El momento ofrece una buena oportunidad para idear un plan de adelgazamiento duradero de las administraciones públicas. Pero nadie está dispuesto a ello. La atomización del territorio en una infinidad de corporaciones locales es una cuestión de poder político más que de interés social. Cabe preguntarse qué parte de la programación que ofrece EITB corresponde a su función de servicio público y justifica su alto coste. O qué beneficio social aporta cada una de las sociedades públicas -autonómicas, forales o locales- creadas supuestamente para una gestión más eficaz del interés común. Especialmente aquellas que parecen diseñadas no tanto para sortear la lentitud o el alto coste de la función pública, sino para evitar los controles legales en los que se fundamenta.

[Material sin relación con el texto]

(* ===== verification/Errors.v ===== *)
(** * The exceptions of the code, and the invariant guard

    One constructor per exception class (a class family carries its subclass
    as a kind), with the fields the code reads from it. *)
From S2P Require Import Prelude Python Enums.

(** services/payment_executor/providers/base.py: the ProviderError family. *)
Inductive ProviderErrorKind : Set :=
  | ProviderTimeout | ProviderTransientError | ProviderAmbiguity | ProviderTerminalError
  | ProviderPaymentMismatch.
#[global] Instance ProviderErrorKind_eq_dec : EqDecision ProviderErrorKind.
Proof. solve_decision. Defined.

Definition provider_error_code (k : ProviderErrorKind) : string :=
  match k with
  | ProviderTimeout => "PAYMENT_PROVIDER_TIMEOUT"
  | ProviderTransientError => "PROVIDER_TRANSIENT_FAILURE"
  | ProviderAmbiguity => "PROVIDER_AMBIGUITY"
  | ProviderTerminalError => "PROVIDER_TERMINAL_FAILURE"
  | ProviderPaymentMismatch => "PROVIDER_RESPONSE_MISMATCH"
  end.

Record ProviderError := mkProviderError {
  pe_kind : ProviderErrorKind;
  pe_provider : string;
  pe_detail : string
}.

(** [isinstance(e, ProviderTransientError)]: an ambiguity is transient too. *)
Definition is_transient (k : ProviderErrorKind) : bool :=
  match k with ProviderTransientError | ProviderAmbiguity => true | _ => false end.

(** services/security_kernel/authorization.py: the AuthorizationFailure family. *)
Inductive AuthorizationFailureKind : Set :=
  | TransactionBindingFailure | AuthorizationReplayDetected | AuthorizationExpired
  | AuthorizationNotActive | AuthorizationNotFound
  | AuthorizationProofFailure (code : ReasonCode).

Definition authorization_failure_code (k : AuthorizationFailureKind) : string :=
  match k with
  | TransactionBindingFailure => enum_value ReasonCode.TRANSACTION_BINDING_FAILURE
  | AuthorizationReplayDetected => enum_value ReasonCode.AUTHORIZATION_REPLAY_DETECTED
  | AuthorizationExpired => enum_value ReasonCode.AUTHORIZATION_EXPIRED
  | AuthorizationNotActive => enum_value ReasonCode.AUTHORIZATION_NOT_ACTIVE
  | AuthorizationNotFound => enum_value ReasonCode.AUTHORIZATION_NOT_FOUND
  | AuthorizationProofFailure code => enum_value code
  end.

(** services/payment_executor/intents.py: the PaymentRequestRejected family. *)
Inductive PaymentRejectionKind : Set :=
  | PaymentRequestRejected | IdempotencyConflict | MissionNotAuthorized.

Definition payment_rejection_code (k : PaymentRejectionKind) : string :=
  match k with
  | PaymentRequestRejected => "PAYMENT_REQUEST_REJECTED"
  | IdempotencyConflict => enum_value ReasonCode.IDEMPOTENCY_CONFLICT
  | MissionNotAuthorized => enum_value ReasonCode.MISSION_NOT_AUTHORIZED
  end.

Inductive exn : Type :=
  | InvariantViolation (invariant detail : string)
  | AuthorityEscalation (source target : AuthorityLevel) (field : string)
  | CapabilityDenied (principal : string) (capability : Capability)
  | IllegalTransition (current target : MissionState)
  | IllegalPaymentTransition (current target : PaymentIntentState)
  | BindRefusedOfferChanged (mission_id offer_id : uuid) (detail invariant_id : string)
  | ApprovalVerificationError (code : ReasonCode) (detail : string)
  | AuthorizationFailure (kind : AuthorizationFailureKind) (authorization_id : uuid) (detail : string)
  | PaymentRejected (kind : PaymentRejectionKind) (detail : string)
  | ProviderFailed (err : ProviderError)
  | WebhookVerificationError (provider detail reason_code : string)
  | WebhookRejected (reason_code detail : string)
  | ReplayRefused (reason_code : ReplayReasonCode) (sequence : Z) (event_type detail : string)
  | MissionNotFound (mission_id : uuid)
  (** Python's and the libraries' own: a failed constraint names the constraint. *)
  | IntegrityError (constraint : string)
  | ValidationError (field : string)
  | ValueError (msg : string)
  | TypeError (msg : string)
  | KeyError (msg : string)
  | AttributeError (msg : string)
  | OverflowError (msg : string)
  | RuntimeError (msg : string).

(** [e.reason_code]; [None] for an exception that carries none. *)
Definition reason_code (e : exn) : option string :=
  match e with
  | InvariantViolation _ _ => Some "INVARIANT_VIOLATION"
  | AuthorityEscalation _ _ _ => Some "AUTHORITY_ESCALATION"
  | CapabilityDenied _ _ => Some "CAPABILITY_DENIED"
  | IllegalTransition _ _ => None
  | IllegalPaymentTransition _ _ => Some (enum_value ReasonCode.ILLEGAL_PAYMENT_TRANSITION)
  | BindRefusedOfferChanged _ _ _ _ => Some (enum_value ReasonCode.BIND_REFUSED_OFFER_CHANGED)
  | ApprovalVerificationError code _ => Some (enum_value code)
  | AuthorizationFailure k _ _ => Some (authorization_failure_code k)
  | PaymentRejected k _ => Some (payment_rejection_code k)
  | ProviderFailed e => Some (provider_error_code (pe_kind e))
  | WebhookVerificationError _ _ code => Some code
  | WebhookRejected code _ => Some code
  | ReplayRefused code _ _ _ => Some (enum_value code)
  | MissionNotFound _ | IntegrityError _ | ValidationError _ | ValueError _ | TypeError _ | KeyError _ | AttributeError _
  | OverflowError _ | RuntimeError _ => None
  end.

(** packages/schemas/invariants.py: raise unless the condition holds. *)
Definition require {S} (condition : bool) (invariant detail : string) : M S exn unit :=
  if condition then mret tt else raise (InvariantViolation invariant detail).

Lemma evolves_require {S} (R : S → S → Prop) `{!PreOrder R} c i d : evolves R (require c i d).
Proof. unfold require. evolve. Qed.
#[export] Hint Resolve evolves_require : evolves.
(* ===== verification/Firewall.v ===== *)
(** * The capability firewall

    packages/schemas/capability.py, services/security_kernel/capability.py and
    services/security_kernel/capability_registry.py: capability sets, the default
    deny check, and the server-owned registry every privileged boundary checks a
    presented set against. *)
From S2P Require Import Prelude Python Json Enums Errors.

#[global] Instance Capability_countable : Countable Capability :=
  inj_countable enum_value enum_of enum_of_value.

(** ** packages/schemas/capability.py *)
Record CapabilitySet := mkCapabilitySet {
  cs_principal : string;
  cs_allow : gset Capability;
  cs_deny : gset Capability;
  cs_limits : json_obj
}.

Definition buyer_agent_capabilities (principal : string) : CapabilitySet :=
  mkCapabilitySet principal
    {[ Capability.CATALOG_READ; Capability.MERCHANT_DISCOVER; Capability.OFFER_REQUEST;
       Capability.OFFER_RANK; Capability.PAYMENT_PROPOSE ]}
    {[ Capability.PAYMENT_EXECUTE; Capability.REFUND_EXECUTE; Capability.POLICY_MODIFY;
       Capability.AUTHORIZATION_ISSUE; Capability.MERCHANT_MODIFY ]}
    [("single_transaction_inr", JInt 4500); ("daily_inr", JInt 10000)].

Definition security_kernel_capabilities (principal : string) : CapabilitySet :=
  mkCapabilitySet principal
    {[ Capability.AUTHORIZATION_ISSUE; Capability.PAYMENT_PROPOSE ]}
    {[ Capability.PAYMENT_EXECUTE; Capability.REFUND_EXECUTE; Capability.POLICY_MODIFY;
       Capability.MERCHANT_MODIFY ]}
    [].

Definition payment_executor_capabilities (principal : string) : CapabilitySet :=
  mkCapabilitySet principal
    {[ Capability.PAYMENT_EXECUTE; Capability.PAYMENT_PROPOSE ]}
    {[ Capability.AUTHORIZATION_ISSUE; Capability.REFUND_EXECUTE; Capability.POLICY_MODIFY;
       Capability.MERCHANT_MODIFY ]}
    [].

(** ** services/security_kernel/capability.py *)
Definition permits (capset : CapabilitySet) (capability : Capability) : bool :=
  if decide (capability ∈ cs_deny capset) then false
  else bool_decide (capability ∈ cs_allow capset).

Definition enforce {S} (capset : CapabilitySet) (capability : Capability) : M S exn unit :=
  if negb (permits capset capability)
  then raise (CapabilityDenied (cs_principal capset) capability)
  else mret tt.

Definition run_privileged {S R} (capset : CapabilitySet) (capability : Capability)
    (operation : M S exn R) : M S exn R :=
  enforce capset capability;; operation.

(** ** services/security_kernel/capability_registry.py *)
Definition capability_registry : list (string * (string → CapabilitySet)) :=
  [("buyer-agent", buyer_agent_capabilities);
   ("security-kernel", security_kernel_capabilities);
   ("payment-executor", payment_executor_capabilities)].

Definition capabilities_for (principal : string) : CapabilitySet :=
  match py_dict_get principal capability_registry with
  | None => mkCapabilitySet principal ∅ ∅ []
  | Some factory => factory principal
  end.

(** [capset != authoritative]: pydantic compares every field. *)
Definition capset_eqb (a b : CapabilitySet) : bool :=
  String.eqb (cs_principal a) (cs_principal b)
  && bool_decide (cs_allow a = cs_allow b) && bool_decide (cs_deny a = cs_deny b)
  && json_eqb (JObj (cs_limits a)) (JObj (cs_limits b)).

Definition enforce_registered {S} (capset : CapabilitySet) (capability : Capability)
    : M S exn unit :=
  let authoritative := capabilities_for (cs_principal capset) in
  if negb (capset_eqb capset authoritative)
  then raise (CapabilityDenied (cs_principal capset) capability)
  else enforce authoritative capability.

(** ** Lemmas *)
Lemma enforce_cases {S} c k (s : S) :
  enforce c k s =
    if permits c k then (Ok tt, s) else (Raise (CapabilityDenied (cs_principal c) k), s).
Proof. unfold enforce. by destruct (permits c k). Qed.

Lemma enforce_registered_cases {S} c k (s : S) :
  enforce_registered c k s =
    if capset_eqb c (capabilities_for (cs_principal c)) && permits (capabilities_for (cs_principal c)) k
    then (Ok tt, s) else (Raise (CapabilityDenied (cs_principal c) k), s).
Proof.
  unfold enforce_registered. destruct (capset_eqb _ _); cbn; [|done].
  rewrite enforce_cases. destruct (permits _ k); [done|].
  do 3 f_equal. unfold capabilities_for.
  cbn. by repeat (destruct (String.eqb _ _); [done|]).
Qed.

Lemma evolves_enforce {S} (R : S → S → Prop) `{!PreOrder R} c k : evolves R (enforce c k).
Proof. unfold enforce. evolve. Qed.
Lemma evolves_enforce_registered {S} (R : S → S → Prop) `{!PreOrder R} c k :
  evolves R (enforce_registered c k).
Proof. unfold enforce_registered, enforce. cbv zeta. evolve. Qed.
#[export] Hint Resolve evolves_enforce evolves_enforce_registered : evolves.

(** Who the registry lets hold a capability. *)
Lemma registered_holder p k :
  permits (capabilities_for p) k = true →
  (p = "buyer-agent" ∧ permits (buyer_agent_capabilities p) k = true) ∨
  (p = "security-kernel" ∧ permits (security_kernel_capabilities p) k = true) ∨
  (p = "payment-executor" ∧ permits (payment_executor_capabilities p) k = true).
Proof.
  unfold capabilities_for. cbn.
  destruct (String.eqb_spec p "buyer-agent"); [by left|].
  destruct (String.eqb_spec p "security-kernel"); [by right; left|].
  destruct (String.eqb_spec p "payment-executor"); [by right; right|].
  unfold permits. cbn. rewrite decide_False by set_solver.
  intros H%bool_decide_eq_true. set_solver.
Qed.

Lemma permits_principal c c' k :
  cs_allow c = cs_allow c' → cs_deny c = cs_deny c' → permits c k = permits c' k.
Proof. unfold permits. by intros -> ->. Qed.

(** The sets of the three principals, evaluated. *)
Lemma buyer_agent_permits p k :
  permits (buyer_agent_capabilities p) k =
  match k with
  | Capability.CATALOG_READ | Capability.MERCHANT_DISCOVER | Capability.OFFER_REQUEST
  | Capability.OFFER_RANK | Capability.PAYMENT_PROPOSE => true
  | _ => false
  end.
Proof. rewrite (permits_principal _ (buyer_agent_capabilities "")) by done. by destruct k; vm_compute. Qed.
Lemma security_kernel_permits p k :
  permits (security_kernel_capabilities p) k =
  match k with Capability.AUTHORIZATION_ISSUE | Capability.PAYMENT_PROPOSE => true | _ => false end.
Proof. rewrite (permits_principal _ (security_kernel_capabilities "")) by done. by destruct k; vm_compute. Qed.
Lemma payment_executor_permits p k :
  permits (payment_executor_capabilities p) k =
  match k with Capability.PAYMENT_EXECUTE | Capability.PAYMENT_PROPOSE => true | _ => false end.
Proof. rewrite (permits_principal _ (payment_executor_capabilities "")) by done. by destruct k; vm_compute. Qed.

(** What the two money-moving grants say about the principal presenting them. *)
Lemma enforce_registered_ok {S} c k (s : S) :
  fst (enforce_registered c k s) = Ok tt →
  permits (capabilities_for (cs_principal c)) k = true ∧ capset_eqb c (capabilities_for (cs_principal c)) = true.
Proof.
  rewrite enforce_registered_cases. destruct (capset_eqb _ _), (permits _ k); done.
Qed.

Lemma execute_holder {S} c (s : S) :
  fst (enforce_registered c Capability.PAYMENT_EXECUTE s) = Ok tt → cs_principal c = "payment-executor".
Proof.
  intros [H _]%enforce_registered_ok.
  apply registered_holder in H as [[_ H]|[[_ H]|[H _]]]; [..|done].
  - by rewrite buyer_agent_permits in H.
  - by rewrite security_kernel_permits in H.
Qed.

Lemma issue_holder {S} c (s : S) :
  fst (enforce_registered c Capability.AUTHORIZATION_ISSUE s) = Ok tt → cs_principal c = "security-kernel".
Proof.
  intros [H _]%enforce_registered_ok.
  apply registered_holder in H as [[_ H]|[[H _]|[_ H]]]; [|done|].
  - by rewrite buyer_agent_permits in H.
  - by rewrite payment_executor_permits in H.
Qed.

(** ** Properties *)

(** Separation of duties.  Whatever capability sets are presented, a principal
    that the registry lets issue authorizations is refused [payment.execute] (and
    the state is untouched), because only security-kernel may issue and only
    payment-executor may execute. *)
Theorem issuer_cannot_execute {S} (c c' : CapabilitySet) (s s' : S) :
  fst (enforce_registered c Capability.AUTHORIZATION_ISSUE s) = Ok tt →
  cs_principal c' = cs_principal c →
  enforce_registered c' Capability.PAYMENT_EXECUTE s' =
    (Raise (CapabilityDenied (cs_principal c') Capability.PAYMENT_EXECUTE), s').
Proof.
  intros Hi Hp. apply issue_holder in Hi.
  pose proof (enforce_registered_cases c' Capability.PAYMENT_EXECUTE s') as E.
  destruct (_ && _) eqn:Eb; [|exact E].
  assert (cs_principal c' = "payment-executor") by (eapply execute_holder; by rewrite E).
  congruence.
Qed.

Lemma issuer_cannot_execute_witness :
  enforce_registered (payment_executor_capabilities "security-kernel") Capability.PAYMENT_EXECUTE tt =
    (Raise (CapabilityDenied "security-kernel" Capability.PAYMENT_EXECUTE), tt).
Proof.
  apply (issuer_cannot_execute (security_kernel_capabilities "security-kernel")
           (payment_executor_capabilities "security-kernel") tt tt); vm_compute; reflexivity.
Defined.

(** Grants are not self-certified.  [run_privileged] under [enforce_registered]
    reaches its operation only if the presented set equals the server-owned set of
    its principal, that set allows the capability and does not deny it; otherwise
    it raises CapabilityDenied and leaves the state as it was. *)
Theorem registered_gate {S R} (c : CapabilitySet) (k : Capability) (op : M S exn R) (s : S) :
  (enforce_registered c k;; run_privileged (capabilities_for (cs_principal c)) k op) s =
    if capset_eqb c (capabilities_for (cs_principal c))
       && bool_decide (k ∈ cs_allow (capabilities_for (cs_principal c)))
       && negb (bool_decide (k ∈ cs_deny (capabilities_for (cs_principal c))))
    then op s
    else (Raise (CapabilityDenied (cs_principal c) k), s).
Proof.
  unfold mbind, M_bind. rewrite enforce_registered_cases.
  destruct (capset_eqb _ _); cbn [andb]; [|done].
  assert (E : permits (capabilities_for (cs_principal c)) k =
    bool_decide (k ∈ cs_allow (capabilities_for (cs_principal c)))
    && negb (bool_decide (k ∈ cs_deny (capabilities_for (cs_principal c))))).
  { unfold permits. destruct (decide (k ∈ cs_deny _)) as [Hd|Hd].
    - by rewrite (bool_decide_eq_true_2 _ Hd), andb_false_r.
    - by rewrite (bool_decide_eq_false_2 _ Hd), andb_true_r. }
  rewrite <-E. destruct (permits _ k) eqn:Ep; [|done].
  unfold run_privileged, mbind, M_bind. by rewrite enforce_cases, Ep.
Qed.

Esta misma semana el diputado de Hacienda de Guipúzcoa, Pello González, abogaba por dar prioridad a las competencias exclusivas como criterio que permitiría a su Diputación proceder al ajuste presupuestario. El problema es que se trata de una pauta insuficiente, porque la primera cuestión a la que todas las instancias del poder político deberían responder solidariamente es qué coberturas y servicios deben ser públicos, qué iniciativas han de asumir las instituciones y qué sentido han de tener sus ayudas y subvenciones. Sin despejar estas incógnitas, resulta ocioso proceder a la compartimentación competencial del entramado institucional vasco. Porque la disfunción que se pretende corregir no se produce únicamente a causa de que un determinado nivel institucional asume más responsabilidades de las que le competen, sino porque las competencias propias se ejercen siempre de manera extensiva, más allá de aquello a lo que estaría obligada la Administración pública.
Las turbulencias económicas, el desconcierto reinante en los ámbitos de poder y la indolencia parlamentaria a la hora de preocuparse por la letra pequeña de la actuación gubernamental están contribuyendo a una gestión opaca de un ajuste que se aplica a una ejecución presupuestaria de por sí opaca. El consejero de Sanidad señaló hace unos días que los 84 millones que su departamento ahorrará en fármacos y convenios se dedicarán a otras necesidades sanitarias, pero evitó precisar a cuáles. La titular de Educación asegura que la red pública no sufrirá merma alguna en cuanto a su plantilla de docentes, y que el ajuste en la enseñanza afectará a otras partidas, sin especificar a cuáles. O basta seguir el rastro de las direcciones generales suprimidas en el organigrama del Gobierno central para percatarse de que ha sido un recorte más bien aparente.
En el fondo se sigue confiando en que todo vuelva a ser como antes. De modo que los recortes fijados en el Consejo de Gobierno extraordinario de ayer se compensen con fuertes incrementos salariales pasado mañana. Así es como se ven obligados a pensar los sindicatos, cuando la nueva reforma laboral va a situar en primer plano la contradicción entre un mercado de trabajo en el que todo cambia y la persistencia inalterable de una función pública que continúa acumulando derechos adquiridos.
Hasta el debate suscitado en torno al incremento de los impuestos permite soslayar el problema de la sostenibilidad del conjunto del sector público y de su relación con el interés social. La necesidad de una reforma tributaria que dote de mayor progresividad al cuadro impositivo sirve, también, para que el poder político siga pensando que nunca debe gastar por debajo de las posibilidades del momento.